Une molécule naturellement présente dans l’organisme, la spermine, pourrait ouvrir la voie à de nouvelles thérapies contre des maladies neurodégénératives comme la maladie d’Alzheimer et la maladie de Parkinson. Des chercheurs de l’Institut Paul Scherrer PSI ont découvert que cette substance favorise l’élimination des protéines toxiques qui s’accumulent dans le cerveau, en agissant comme un agent liant qui facilite leur dégradation cellulaire.
Avec l’allongement de l’espérance de vie, les maladies liées à l’âge, et en particulier les affections neurodégénératives, sont en constante augmentation. Ces maladies sont caractérisées par l’accumulation de protéines amyloïdes mal repliées dans le cerveau, formant des structures fibreuses semblables à des spaghettis. À ce jour, aucune solution thérapeutique efficace n’a permis de prévenir ou d’éliminer ces dépôts protéiques.
L’équipe du Dr Jinghui Luo, du Centre des sciences de la vie de l’Institut Paul Scherrer PSI, a mené des expériences qui ont révélé les propriétés protectrices de la spermine. Les chercheurs ont observé que cette molécule prolonge la durée de vie de petits vers nématodes, améliore leur mobilité avec l’âge et renforce leurs mitochondries, les centrales énergétiques des cellules. Plus important encore, la spermine stimule le système immunitaire pour éliminer les accumulations de protéines amyloïdes qui endommagent les nerfs.
La spermine est une polyamine, une molécule organique relativement petite essentielle au bon fonctionnement de l’organisme. Découverte il y a plus de 150 ans, elle est particulièrement concentrée dans le liquide séminal, mais on la retrouve également dans de nombreuses autres cellules, notamment celles qui sont actives et en division.
Cette molécule joue un rôle crucial dans de nombreux processus cellulaires.
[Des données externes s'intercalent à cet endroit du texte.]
Lemma kept_object i s s' j oj :
  ss_inv s → kept i s s' → objects s !! j = Some oj → i ≠ j →
  object_ok (rc j) (backstore s') oj ∧ content (backstore s') oj = content (backstore s) oj.
Proof.
  intros Hs [_ Hid _ _ Hf _] Hj Hne. specialize (Hf j oj Hj Hne). destruct (inv_object s Hs j oj Hj) as [Hr Hp Hb Hfile Hin Hout].
  assert (∀ n, saved (backstore s) oj n → saved (backstore s') oj n) as Hsave.
  { intros n [? ?]. split; [done|]. by rewrite Hf. }
  split.
  - split; [done|done|lia| | |].
    + intros Hpos. rewrite Hf; auto.
    + intros n Hn. destruct (Hin n Hn). split; auto.
    + intros Hn. destruct (Hout Hn) as (? & ? & n & ? & ? & ?). split_and!; eauto.
  - unfold content. destruct (o_target oj) eqn:E; [done|].
    destruct (Hout eq_refl) as (_ & _ & n & [Hpos _] & _). by rewrite Hf.
Qed.

Lemma inv_put s s' i o' :
  ss_inv s → kept i s s' → objects s' = <[i := o']> (objects s) →
  (0 < Z.of_N i < next_id s')%Z → object_ok (rc i) (backstore s') o' →
  (o_last_access o' < next_access_time s')%Z →
  (∀ j oj, objects s !! j = Some oj → i ≠ j → apart o' oj ∧ apart oj o') →
  lru_ok (objects s') (lru_pqueue s') → swap_ok s' → ss_inv s'.
Proof.
  intros Hs Hk Hos Hi Ho' Ht Hap Hl Hsw. pose proof Hk as [Hb _ Hn Htime _ _].
  split; [done|pose proof (inv_next s Hs); lia|..|done|done].
  all: rewrite Hos.
  - intros j oj [[<- <-]|[Hne Hj]]%lookup_insert_Some; [done|]. pose proof (inv_id s Hs j oj Hj). lia.
  - intros j oj [[<- <-]|[Hne Hj]]%lookup_insert_Some; [done|]. by eapply kept_object.
  - intros j oj [[<- <-]|[Hne Hj]]%lookup_insert_Some; [done|]. pose proof (inv_time s Hs j oj Hj). lia.
  - intros j k oj ok [[<- <-]|[Hj1 Hj]]%lookup_insert_Some [[<- <-]|[Hk1 Hk2]]%lookup_insert_Some Hne;
      [done|by apply (Hap k)|by apply (Hap j)|by eapply (inv_apart s Hs)].
Qed.

Lemma view_put s s' i o' n :
  ss_inv s → kept i s s' → objects s' = <[i := o']> (objects s) →
  content (backstore s') o' = Some n → ss_view s' = <[i := n]> (ss_view s).
Proof.
  intros Hs Hk Hos Hn. apply map_eq. intros j. rewrite view_lookup, Hos. destruct (decide (i = j)) as [<-|Hne].
  - by rewrite !lookup_insert_eq.
  - rewrite !lookup_insert_ne, view_lookup by done. destruct (objects s !! j) as [oj|] eqn:Hj; [|done]. cbn.
    by eapply kept_object.
Qed.

Lemma inv_delete s s' i o :
  ss_inv s → kept i s s' → objects s !! i = Some o → objects s' = delete i (objects s) →
  lru_pqueue s' = map_erase (lru_pqueue s) (o_last_access o) → swap_ok s' → ss_inv s'.
Proof.
  intros Hs Hk Ho Hos Hl Hsw. pose proof Hk as [Hb _ Hn Htime _ _].
  split; [done|pose proof (inv_next s Hs); lia|..|done]; rewrite Hos.
  - intros j oj [Hne Hj]%lookup_delete_Some. pose proof (inv_id s Hs j oj Hj). lia.
  - intros j oj [Hne Hj]%lookup_delete_Some. by eapply kept_object.
  - intros j oj [Hne Hj]%lookup_delete_Some. pose proof (inv_time s Hs j oj Hj). lia.
  - intros j k oj ok [_ Hj]%lookup_delete_Some [_ Hk2]%lookup_delete_Some Hne. by eapply (inv_apart s Hs).
  - rewrite Hl. apply lru_erase; [apply Hs|done|]. intros j oj Hj Hne. by eapply (inv_apart s Hs).
Qed.
Lemma wp_pointer_step vars op s :
  gc_inv (held_by vars) s →
  wp store_only (pointer_step vars op) s (λ vars' s', gc_inv (held_by vars') s' ∧ ss_view s' ⊆ ss_view s) no_exn.
Proof.
  intros Hs. destruct op as [i|i j|i]; cbn [pointer_step].
  - destruct (vars !! i) as [p|] eqn:Hi; [|by apply wp_ret]. unfold pointer_copy. do 2 apply wp_bind.
    eapply wp_mono; [apply wp_copy_pointer; [exact Hs|]| |done].
    { unfold references. rewrite (held_by_delete _ _ _ Hi). multiset_solver. }
    intros [] s' [Hs' Hv]. apply wp_ret, wp_ret. rewrite Hv. split; [|done].
    unfold held_by in *. rewrite fmap_app, list_to_set_disj_app, (comm_L (⊎)). cbn [fmap list_fmap].
    by rewrite list_to_set_disj_cons, list_to_set_disj_nil, (right_id_L ∅ (⊎)).
  - destruct (vars !! i) as [p|] eqn:Hi; [|by apply wp_ret]. destruct (vars !! j) as [q|] eqn:Hj; [|by apply wp_ret].
    unfold pointer_assign. apply wp_bind. destruct (Nat.eqb_spec i j) as [->|Hne].
    { apply wp_ret, wp_ret. rewrite list_insert_id by done. by split. }
    apply wp_bind. rewrite (held_by_delete _ _ _ Hi) in Hs. eapply wp_mono; [by apply wp_pointer_depoint| |done].
    intros ? s1 [_ Hs1]. apply wp_bind. eapply wp_mono; [apply wp_copy_pointer; [apply Hs1|]| |done].
    { unfold references. pose proof (held_by_other _ _ _ _ _ Hi Hj Hne). multiset_solver. }
    intros [] s2 [Hs2 Hv]. apply wp_ret, wp_ret. rewrite (held_by_insert _ _ _ _ Hi), Hv. split; [done|apply Hs1].
  - destruct (vars !! i) as [p|] eqn:Hi; [|by apply wp_ret]. apply wp_bind. rewrite (held_by_delete _ _ _ Hi) in Hs.
    eapply wp_mono; [by apply wp_pointer_depoint| |done]. intros ? s1 [_ Hs1]. apply wp_ret. split; apply Hs1.
Qed.
(* ===== verification/NodeCodec.v ===== *)
(** * Tree nodes as objects of the swap space

    A node is written with [serialize_node] and read with [deserialize_node].  It is
    well typed when its numbers fit their C++ types and its maps are maps. *)
From Stdlib Require Import ZArith Lia Ascii String.
From stdpp Require Import prelude gmap.
From S2P Require Import Prelude StdMap Message NodeStore BeTree Serialize BackingStore SwapSpace SwapSpaceProof.

Section codec.
Context {K V : Type} `{KeyOrder K} `{Serial K} `{Serial V} (okK : K → bool) (okV : V → bool).

Fixpoint sortedb {A B} `{KeyOps A} (m : list (A * B)) : bool :=
  match m with
  | [] => true
  | e :: m' => forallb (λ x, klt e.1 x.1) m' && sortedb m'
  end.

Definition is_uint64 (z : Z) : bool := (0 <=? z)%Z && (z <=? UINT64_MAX)%Z.

(** [map<...>] with fewer than 2^31 entries, each of the right types. *)
Definition typed_map {A B} `{KeyOps A} (ok : A * B → bool) (m : list (A * B)) : bool :=
  sortedb m && forallb ok m && (Z.of_nat (length m) <? 2 ^ 31)%Z.
Definition typed_pivot (e : K * child_info) : bool :=
  okK e.1 && is_uint64 (Z.of_N (child e.2)) && is_uint64 (child_size e.2).
Definition typed_element (e : MessageKey K * Message V) : bool :=
  okK (mk_key e.1) && is_uint64 (mk_timestamp e.1) && in_int (opcode e.2) && okV (val e.2).
Definition typed_node (n : node K V) : bool :=
  typed_map typed_pivot (pivots n) && typed_map typed_element (elements n).

Definition node_codec : Codec (node K V) := {|
  encode n := serialize_node n;
  decode s := fst <$> deserialize_node s;
  typed n := typed_node n;
|}.

Context `{!SerialOk K (λ k, okK k = true)} `{!SerialOk V (λ v, okV v = true)}.

Lemma sortedb_sorted {A B} `{KeyOrder A} (m : list (A * B)) : sortedb m = true → sorted m.
Proof.
  induction m as [|e m IH]; [intros _; apply sorted_nil|]. cbn. rewrite andb_true_iff, sorted_cons.
  intros [He Hm]. split; [|auto]. intros x Hx. rewrite forallb_forall in He. by apply He, list_elem_of_In.
Qed.

Lemma is_uint64_ok z : is_uint64 z = true → uint64_ok z.
Proof. unfold is_uint64, uint64_ok. rewrite andb_true_iff, !Z.leb_le. done. Qed.

Lemma typed_map_ok {A B} `{KeyOrder A} (ok : A * B → bool) (goodA : A → Prop) (goodB : B → Prop) m :
  (∀ e, ok e = true → goodA e.1 ∧ goodB e.2) → typed_map ok m = true → map_ok goodA goodB m.
Proof.
  unfold typed_map. rewrite !andb_true_iff, Z.ltb_lt, forallb_forall. intros Hok [[Hs He] Hl].
  split; [by apply sortedb_sorted|]. split; [|done]. intros e Hin. by apply Hok, He, list_elem_of_In.
Qed.

Lemma typed_node_ok n : typed_node n = true → node_ok (λ k, okK k = true) (λ v, okV v = true) n.
Proof.
  unfold typed_node. rewrite andb_true_iff. intros [Hp He]. split; eapply typed_map_ok; try done.
  - intros [k [c z]]. unfold typed_pivot. cbn. rewrite !andb_true_iff. intros [[? ?] ?].
    split; [done|]. by split; apply is_uint64_ok.
  - intros [[k ts] [opc v]]. unfold typed_element, in_int. cbn -[Z.pow]. rewrite !andb_true_iff, Z.leb_le, Z.ltb_lt.
    intros [[[? ?] ?] ?]. split; [split; [done|by apply is_uint64_ok]|by split].
Qed.

Lemma node_codec_ok : @CodecOk (node K V) node_codec.
Proof.
  intros n Hn%typed_node_ok _. destruct (node_roundtrip (λ k, okK k = true) (λ v, okV v = true) [] n []) as (w & _ & Hd);
    [constructor|done|]. cbn [app] in Hd. rewrite app_nil_r in Hd.
  change (fst <$> deserialize_node (serialize_node n) = Some n). by rewrite Hd.
Qed.

(** C16: a node of a tree is read back from the text written for it, wherever the text stands in a stream: pivots, child
    pointers and sizes, messages with their timestamps, opcodes and values, for every key and value type whose own
    texts can be read back. *)
Theorem node_text_roundtrip w n rest : ws w → typed_node n = true →
  ∃ w', ws w' ∧ deserialize_node (w ++ serialize_node n ++ rest) = Some (n, w' ++ rest).
Proof. intros Hw Hn%typed_node_ok. by apply (node_roundtrip (λ k, okK k = true) (λ v, okV v = true)). Qed.
End codec.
Elle interagit avec les acides nucléiques du génome, régulant ainsi l’expression des gènes et leur conversion en protéines. Ce processus garantit une croissance, une division et une mort cellulaire contrôlées. La spermine est également impliquée dans la condensation biomoléculaire, un processus par lequel les grosses molécules comme les protéines et les acides nucléiques s’assemblent en régions semblables à des gouttelettes à l’intérieur de la cellule, créant des centres de réaction pour les processus biochimiques.
Des études antérieures avaient déjà suggéré un potentiel protecteur de la spermine contre les maladies neurodégénératives et la perte de mémoire liée à l’âge. Cependant, le mécanisme précis par lequel elle agit sur les cellules nerveuses restait flou. Les recherches du groupe de Luo ont permis de mieux comprendre ce processus.
Les expériences ont montré que la spermine favorise l’agglutination des protéines nocives par condensation biomoléculaire, ce qui facilite leur élimination par un processus cellulaire naturel appelé autophagie. Lors de l’autophagie, les protéines endommagées ou inutiles sont enfermées dans de petites vésicules et décomposées par des enzymes, permettant ainsi le recyclage des composants cellulaires.
« L’autophagie est plus efficace pour gérer des amas de protéines plus gros », explique Luo. « Et la spermine est, pour ainsi dire, l’agent liant qui rassemble les brins. Il n’y a que des forces électriques faiblement attractives entre les molécules, et celles-ci les organisent mais ne les lient pas fermement entre elles. »
Luo illustre ce processus en le comparant à une assiette de spaghettis : « La spermine est comme du fromage qui relie les nouilles longues et fines sans les coller ensemble, ce qui les rend plus faciles à digérer. »
La spermine semble également jouer un rôle dans d’autres maladies, notamment le cancer. Des recherches supplémentaires sont nécessaires pour élucider les mécanismes sous-jacents et déterminer si des traitements à base de spermine pourraient être envisagés. L’étude de la spermine et des autres polyamines, qui remplissent des fonctions importantes dans l’organisme, représente un domaine de recherche prometteur.
« Si nous comprenons mieux les processus sous-jacents », conclut Luo, « nous pourrons, pour ainsi dire, cuisiner des plats plus savoureux et plus digestes, car nous saurons alors exactement quelles épices, en quelles quantités, rendent la sauce particulièrement savoureuse. »
L’intelligence artificielle et les techniques d’imagerie avancées, notamment la diffusion SAXS à la Source de lumière suisse SLS du PSI, ont joué un rôle crucial dans cette recherche et seront essentielles pour les études futures. Ces méthodes ne sont disponibles que dans un nombre limité de synchrotron à travers le monde.